Binding of GST-Fusion Proteins to β-Catenin in Jurkat Cell Lysatesa
| GST-fusion protein | β-catenin (normalized) |
|---|---|
| WT | 1.00 |
| D465A | 0.48 |
| E468A | 0.78 |
| H469A | 0.25 |
| K470A | 0.46 |
| P471A | 0.88 |
| S472A | 0.49 |
| D479A | 0.93 |
| Δ | 0.88 |
| Tcf-4 | 3.46 |
| GST | 0.06 |
GST fusion proteins containing either the wild type sequence (451–526) of the long cytoplasmic domain or selected mutants were incubated with lysates of Jurkat cells, washed with Profound lysis buffer in TBS, and bound proteins eluted with 100 mM reduced glutathione, run on SDS gels, and western blotted with anti- β-catenin and GST antibodies.
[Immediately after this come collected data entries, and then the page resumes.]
(* ===== verification/LogBuffer.v ===== *)
(** The log buffer of [memlog/ml_main.c]: entries are collected in a fixed
    array and printed when it is full and at exit. *)
From stdpp Require Import base gmap list strings.
From Stdlib Require Import ZArith Lia Ascii String.
From S2P Require Import Prelude Printf.
Open Scope prog_scope.
Open Scope Z_scope.

Inductive LogEventType := LOG_STORE | LOG_ALLOC | LOG_FREE.

Record LogEntry := mk_log {
  e_type : LogEventType;
  e_addr : Z;
  e_value : Z;      (* for LOG_STORE *)
  e_size : Z;       (* for LOG_ALLOC, LOG_FREE *)
  e_where : option positive   (* for LOG_ALLOC, LOG_FREE *)
}.

Definition MAX_LOG_ENTRIES : Z := 3000000.

(** The array [log_buffer], the counter, and the text printed so far.  An
    element never written has the value static storage has: zero. *)
Record lb_state := mk_lb {
  log_buffer : gmap Z LogEntry;
  log_count : Z;
  out : chars
}.

Definition lb_init : lb_state := mk_lb ∅ 0 [].
Definition zero_entry : LogEntry := mk_log LOG_STORE 0 0 0 None.

(** [log_buffer[i]]: outside the array the access is undefined. *)
Definition read_entry (i : Z) : M lb_state LogEntry := fun s =>
  if (0 <=? i) && (i <? MAX_LOG_ENTRIES)
  then Some (default zero_entry (log_buffer s !! i), s) else None.

Definition write_entry (i : Z) (f : LogEntry -> LogEntry) : M lb_state unit := fun s =>
  if (0 <=? i) && (i <? MAX_LOG_ENTRIES)
  then Some (tt, mk_lb (<[i := f (default zero_entry (log_buffer s !! i))]> (log_buffer s))
                       (log_count s) (out s))
  else None.

Definition set_count (n : Z) : M lb_state unit :=
  modify (fun s => mk_lb (log_buffer s) n (out s)).

(** [VG_(printf)]: what the format interpreter sends is appended. *)
Definition printf (format : string) (args : list vararg) : M lb_state unit := fun s =>
  match debugLog_vprintf false (str format) args with
  | Some (_, o) => Some (tt, mk_lb (log_buffer s) (log_count s) (out s ++ o))
  | None => None
  end.

Definition newline : string := String "010"%char EmptyString.

Section Log.
(** The text [VG_(pp_ExeContext)] prints for a recorded stack trace. *)
Context (pp_ExeContext : positive -> chars).

Definition print_ec (p : positive) : M lb_state unit :=
  modify (fun s => mk_lb (log_buffer s) (log_count s) (out s ++ pp_ExeContext p)).

Definition print_entry (e : LogEntry) : M lb_state unit :=
  match e_type e with
  | LOG_STORE => printf ("0x%lx 0x%lx" ++ newline) [VWord (e_addr e); VWord (e_value e)]
  | LOG_ALLOC =>
      printf ("===ALLOC START===" ++ newline) [] ;;;
      printf ("Start 0x%lx, size %lu" ++ newline) [VWord (e_addr e); VWord (e_size e)] ;;;
      (match e_where e with
       | Some p => print_ec p
       | None => printf ("(No allocation stack trace available)" ++ newline) []
       end) ;;;
      printf ("===ALLOC END===" ++ newline) []
  | LOG_FREE =>
      printf ("===FREE START===" ++ newline) [] ;;;
      printf ("Start 0x%lx, size %lu" ++ newline) [VWord (e_addr e); VWord (e_size e)] ;;;
      (match e_where e with
       | Some p => print_ec p
       | None => printf ("(No free stack trace available)" ++ newline) []
       end) ;;;
      printf ("===FREE END===" ++ newline) []
  end.

(** The loop of [flush_log_buffer] from index [i], [n] entries being left *)
Fixpoint flush_loop (n : nat) (i : Z) : M lb_state unit :=
  match n with
  | O => ret tt
  | S n => e <- read_entry i ;; print_entry e ;;; flush_loop n (i + 1)
  end.

Definition flush_log_buffer : M lb_state unit :=
  n <- gets log_count ;;
  flush_loop (Z.to_nat n) 0 ;;;
  set_count 0.

Definition is_store (t : LogEventType) : bool :=
  match t with LOG_STORE => true | _ => false end.

Definition add_to_buffer (t : LogEventType) (a v sz : Z) (w : option positive)
    : M lb_state unit :=
  n <- gets log_count ;;
  write_entry n (fun e => mk_log t (e_addr e) (e_value e) (e_size e) (e_where e)) ;;;
  write_entry n (fun e => mk_log (e_type e) a (e_value e) (e_size e) (e_where e)) ;;;
  (if is_store t then
     write_entry n (fun e => mk_log (e_type e) (e_addr e) v (e_size e) (e_where e))
   else
     write_entry n (fun e => mk_log (e_type e) (e_addr e) (e_value e) sz (e_where e)) ;;;
     write_entry n (fun e => mk_log (e_type e) (e_addr e) (e_value e) (e_size e) w)) ;;;
  set_count (n + 1) ;;;
  n <- gets log_count ;;
  if MAX_LOG_ENTRIES <=? n then flush_log_buffer else ret tt.

(** ** What a log says *)

(** The events a log records, and the text of each *)
Inductive event :=
| EStore (a v : Z)
| EAlloc (a sz : Z) (w : option positive)
| EFree (a sz : Z) (w : option positive).

Definition hex (w : Z) : chars := (myvprintf_int64 0 16 0 false (u64 w)).2.
Definition dec (w : Z) : chars := (myvprintf_int64 0 10 0 false (u64 w)).2.

Definition text (e : event) : chars :=
  match e with
  | EStore a v => str "0x" ++ hex a ++ str " 0x" ++ hex v ++ str newline
  | EAlloc a sz w =>
      str ("===ALLOC START===" ++ newline) ++
      str "Start 0x" ++ hex a ++ str ", size " ++ dec sz ++ str newline ++
      match w with
      | Some p => pp_ExeContext p
      | None => str ("(No allocation stack trace available)" ++ newline)
      end ++
      str ("===ALLOC END===" ++ newline)
  | EFree a sz w =>
      str ("===FREE START===" ++ newline) ++
      str "Start 0x" ++ hex a ++ str ", size " ++ dec sz ++ str newline ++
      match w with
      | Some p => pp_ExeContext p
      | None => str ("(No free stack trace available)" ++ newline)
      end ++
      str ("===FREE END===" ++ newline)
  end.

Definition texts (es : list event) : chars := List.concat (map text es).

Definition entry_is (e : LogEntry) (ev : event) : Prop :=
  match ev with
  | EStore a v => e_type e = LOG_STORE /\ e_addr e = a /\ e_value e = v
  | EAlloc a sz w => e_type e = LOG_ALLOC /\ e_addr e = a /\ e_size e = sz /\ e_where e = w
  | EFree a sz w => e_type e = LOG_FREE /\ e_addr e = a /\ e_size e = sz /\ e_where e = w
  end.

(** The state after logging the events [es]: those before the last flush
    are printed, the others are in the buffer, in order. *)
Definition logged (s : lb_state) (es : list event) : Prop :=
  exists old pend, es = old ++ pend /\ out s = texts old /\
    log_count s = Z.of_nat (List.length pend) /\ log_count s < MAX_LOG_ENTRIES /\
    (forall i ev, pend !! i = Some ev ->
       exists e, log_buffer s !! Z.of_nat i = Some e /\ entry_is e ev).

Definition add_event (ev : event) : M lb_state unit :=
  match ev with
  | EStore a v => add_to_buffer LOG_STORE a v 0 None
  | EAlloc a sz w => add_to_buffer LOG_ALLOC a 0 sz w
  | EFree a sz w => add_to_buffer LOG_FREE a 0 sz w
  end.

Lemma wp_printf s format args (Q : unit -> lb_state -> Prop) n o :
  debugLog_vprintf false (str format) args = Some (n, o) ->
  Q tt (mk_lb (log_buffer s) (log_count s) (out s ++ o)) -> wp (printf format args) s Q.
Proof. intros H HQ. unfold wp, printf. by rewrite H. Qed.

Lemma printf_store a v : exists n,
  debugLog_vprintf false (str ("0x%lx 0x%lx" ++ newline)) [VWord a; VWord v] =
  Some (n, text (EStore a v)).
Proof. eexists. cbv -[myvprintf_int64 u64 u32 app]. reflexivity. Qed.

Lemma printf_const format o n :
  debugLog_vprintf false (str format) [] = Some (n, o) ->
  forall s (Q : unit -> lb_state -> Prop),
  Q tt (mk_lb (log_buffer s) (log_count s) (out s ++ o)) -> wp (printf format []) s Q.
Proof. intros H s Q. by apply wp_printf with (n := n). Qed.

Lemma printf_start a sz : exists n,
  debugLog_vprintf false (str ("Start 0x%lx, size %lu" ++ newline)) [VWord a; VWord sz] =
  Some (n, str "Start 0x" ++ hex a ++ str ", size " ++ dec sz ++ str newline).
Proof. eexists. cbv -[myvprintf_int64 u64 u32 app]. reflexivity. Qed.

(** Printing an entry appends the text of its event. *)
Lemma wp_print_entry s e ev (Q : unit -> lb_state -> Prop) :
  entry_is e ev ->
  Q tt (mk_lb (log_buffer s) (log_count s) (out s ++ text ev)) -> wp (print_entry e) s Q.
Proof.
  intros He HQ. unfold print_entry. destruct ev as [a v|a sz w|a sz w]; cbn [entry_is] in He.
  - destruct He as (-> & -> & ->). destruct (printf_store a v) as [n E].
    by eapply wp_printf.
  - destruct He as (-> & -> & -> & ->). destruct (printf_start a sz) as [n E].
    apply wp_bind. eapply printf_const; [vm_compute; reflexivity|]. cbn [out log_buffer log_count].
    apply wp_bind. eapply wp_printf; [exact E|]. cbn [out log_buffer log_count].
    apply wp_bind. destruct w as [p|]; [apply wp_modify | eapply printf_const; [vm_compute; reflexivity|]];
      cbn [out log_buffer log_count]; (eapply printf_const; [vm_compute; reflexivity|]);
      cbn [out log_buffer log_count]; rewrite <- !app_assoc; exact HQ.
  - destruct He as (-> & -> & -> & ->). destruct (printf_start a sz) as [n E].
    apply wp_bind. eapply printf_const; [vm_compute; reflexivity|]. cbn [out log_buffer log_count].
    apply wp_bind. eapply wp_printf; [exact E|]. cbn [out log_buffer log_count].
    apply wp_bind. destruct w as [p|]; [apply wp_modify | eapply printf_const; [vm_compute; reflexivity|]];
      cbn [out log_buffer log_count]; (eapply printf_const; [vm_compute; reflexivity|]);
      cbn [out log_buffer log_count]; rewrite <- !app_assoc; exact HQ.
Qed.

Lemma wp_flush_loop evs : forall s i (Q : unit -> lb_state -> Prop),
  0 <= i -> i + Z.of_nat (List.length evs) <= MAX_LOG_ENTRIES ->
  (forall j ev, evs !! j = Some ev ->
     exists e, log_buffer s !! (i + Z.of_nat j) = Some e /\ entry_is e ev) ->
  Q tt (mk_lb (log_buffer s) (log_count s) (out s ++ texts evs)) ->
  wp (flush_loop (List.length evs) i) s Q.
Proof.
  induction evs as [|ev evs IH]; intros s i Q Hi Hmax Hev HQ; cbn [List.length flush_loop].
  - apply wp_ret. unfold texts in HQ. cbn in HQ. rewrite app_nil_r in HQ. by destruct s.
  - cbn [List.length] in Hmax. destruct (Hev 0%nat ev eq_refl) as (e & He & Hi').
    rewrite Z.add_0_r in He. apply wp_bind. unfold wp at 1, read_entry.
    rewrite (proj2 (Z.leb_le 0 i)), (proj2 (Z.ltb_lt i _)) by lia. cbn [andb]. rewrite He.
    apply wp_bind. eapply wp_print_entry; [exact Hi'|]. apply IH; cbn; [lia|lia| |].
    + intros j ev' Hj. destruct (Hev (S j) ev' Hj) as (e' & He' & ?). exists e'.
      split; [|done]. rewrite <- He'. f_equal. lia.
    + rewrite <- app_assoc. exact HQ.
Qed.

Lemma wp_flush s es (Q : unit -> lb_state -> Prop) :
  logged s es ->
  (forall s', logged s' es -> log_count s' = 0 -> out s' = texts es -> Q tt s') ->
  wp flush_log_buffer s Q.
Proof.
  intros (old & pend & -> & Ho & Hn & Hmax & Hp) HQ. unfold flush_log_buffer.
  apply wp_bind, wp_gets, wp_bind. rewrite Hn, Nat2Z.id.
  apply wp_flush_loop; [lia|lia|done|]. apply wp_modify. cbn.
  assert (texts (old ++ pend) = texts old ++ texts pend) as E.
  { unfold texts. by rewrite map_app, concat_app. }
  apply HQ; cbn; [|done|by rewrite E, Ho].
  exists (old ++ pend), []. rewrite app_nil_r. split_and!; cbn; [done|by rewrite E, Ho|done|done|].
  intros i ev Hi. by rewrite lookup_nil in Hi.
Qed.

(** Writing the element at the counter, field by field *)
Lemma wp_write_count s n f (Q : unit -> lb_state -> Prop) :
  0 <= n < MAX_LOG_ENTRIES ->
  Q tt (mk_lb (<[n := f (default zero_entry (log_buffer s !! n))]> (log_buffer s))
          (log_count s) (out s)) ->
  wp (write_entry n f) s Q.
Proof.
  intros Hn HQ. unfold wp, write_entry.
  by rewrite (proj2 (Z.leb_le 0 n)), (proj2 (Z.ltb_lt n _)) by lia.
Qed.

Lemma logged_push s old pend e ev :
  out s = texts old -> log_count s = Z.of_nat (List.length pend) ->
  (forall i ev, pend !! i = Some ev ->
     exists e, log_buffer s !! Z.of_nat i = Some e /\ entry_is e ev) ->
  entry_is e ev ->
  forall i ev', (pend ++ [ev]) !! i = Some ev' ->
    exists e', <[log_count s := e]> (log_buffer s) !! Z.of_nat i = Some e' /\ entry_is e' ev'.
Proof.
  intros Ho Hn Hp He i ev' Hi. apply lookup_app_Some in Hi as [Hi|[Hi1 Hi2]].
  - rewrite lookup_insert_ne; [by apply Hp|]. apply lookup_lt_Some in Hi. lia.
  - apply list_lookup_singleton_Some in Hi2 as [Hi2 ->]. exists e. split; [|done].
    rewrite Hn. replace (Z.of_nat i) with (Z.of_nat (List.length pend)) by lia.
    apply lookup_insert_eq.
Qed.

(** [add_to_buffer] never leaves the array, and logs the event. *)
Lemma wp_add_event s es ev (Q : unit -> lb_state -> Prop) :
  logged s es -> (forall s', logged s' (es ++ [ev]) -> Q tt s') ->
  wp (add_event ev) s Q.
Proof.
  intros (old & pend & -> & Ho & Hn & Hmax & Hp) HQ.
  assert (forall e, entry_is e ev ->
    wp (set_count (log_count s + 1) ;;;
        n <- gets log_count ;;
        (if MAX_LOG_ENTRIES <=? n then flush_log_buffer else ret tt))
      (mk_lb (<[log_count s := e]> (log_buffer s)) (log_count s) (out s)) Q) as Hend.
  { intros e He. apply wp_bind, wp_modify, wp_bind, wp_gets. cbn.
    pose proof (logged_push _ _ _ _ _ Ho Hn Hp He) as Hp'.
    assert (Hlen : Z.of_nat (List.length (pend ++ [ev])) = log_count s + 1)
      by (rewrite length_app; cbn; lia).
    destruct (Z.leb_spec MAX_LOG_ENTRIES (log_count s + 1)).
    - unfold flush_log_buffer. apply wp_bind, wp_gets, wp_bind. cbn [log_count].
      rewrite <- Hlen, Nat2Z.id.
      apply wp_flush_loop; [lia|lia|done|]. apply wp_modify. cbn. apply HQ.
      exists ((old ++ pend) ++ [ev]), []. rewrite app_nil_r. split_and!; cbn; try done.
      rewrite Ho. unfold texts. by rewrite !map_app, !concat_app, !app_assoc.
    - apply wp_ret, HQ. exists old, (pend ++ [ev]). rewrite app_assoc.
      split_and!; cbn; [done|done|by rewrite Hlen|lia|done]. }
  assert (0 <= log_count s < MAX_LOG_ENTRIES) as Hb by lia.
  destruct ev as [a v|a sz w|a sz w]; cbn [add_event]; unfold add_to_buffer;
    (apply wp_bind, wp_gets; cbn [log_count is_store]);
    repeat (repeat apply wp_bind; apply wp_write_count; [done|]; cbn [log_count log_buffer out];
            rewrite ?lookup_insert_eq, ?insert_insert_eq; cbn [default]);
    apply Hend; cbn; done.
Qed.

Lemma wp_add_events evs : forall s es (Q : unit -> lb_state -> Prop),
  logged s es -> (forall s', logged s' (es ++ evs) -> Q tt s') ->
  wp (foldr (fun ev m => add_event ev ;;; m) (ret tt) evs) s Q.
Proof.
  induction evs as [|ev evs IH]; intros s es Q Hl HQ; cbn.
  - apply wp_ret, HQ. by rewrite app_nil_r.
  - apply wp_bind. eapply wp_add_event; [done|]. intros s' Hl'. eapply IH; [done|].
    intros s'' Hl''. apply HQ. by rewrite <- app_assoc in Hl''.
Qed.

Lemma logged_init : logged lb_init [].
Proof.
  exists [], []. by split_and!.
Qed.
End Log.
The western blots were scanned and quantitated on the LiCor Odessey and β-catenin amounts were normalized first to GST-fusion protein and then to the wild type GST fusion protein. Alternatively, the input of GST-fusion protein was normalized to Coomassie Blue stained gels as shown in Figure 4. Δ, truncated version (451–484) of the long cytoplasmic domain; Tcf-4, full-length version of hTcf-4; GST, GST only control.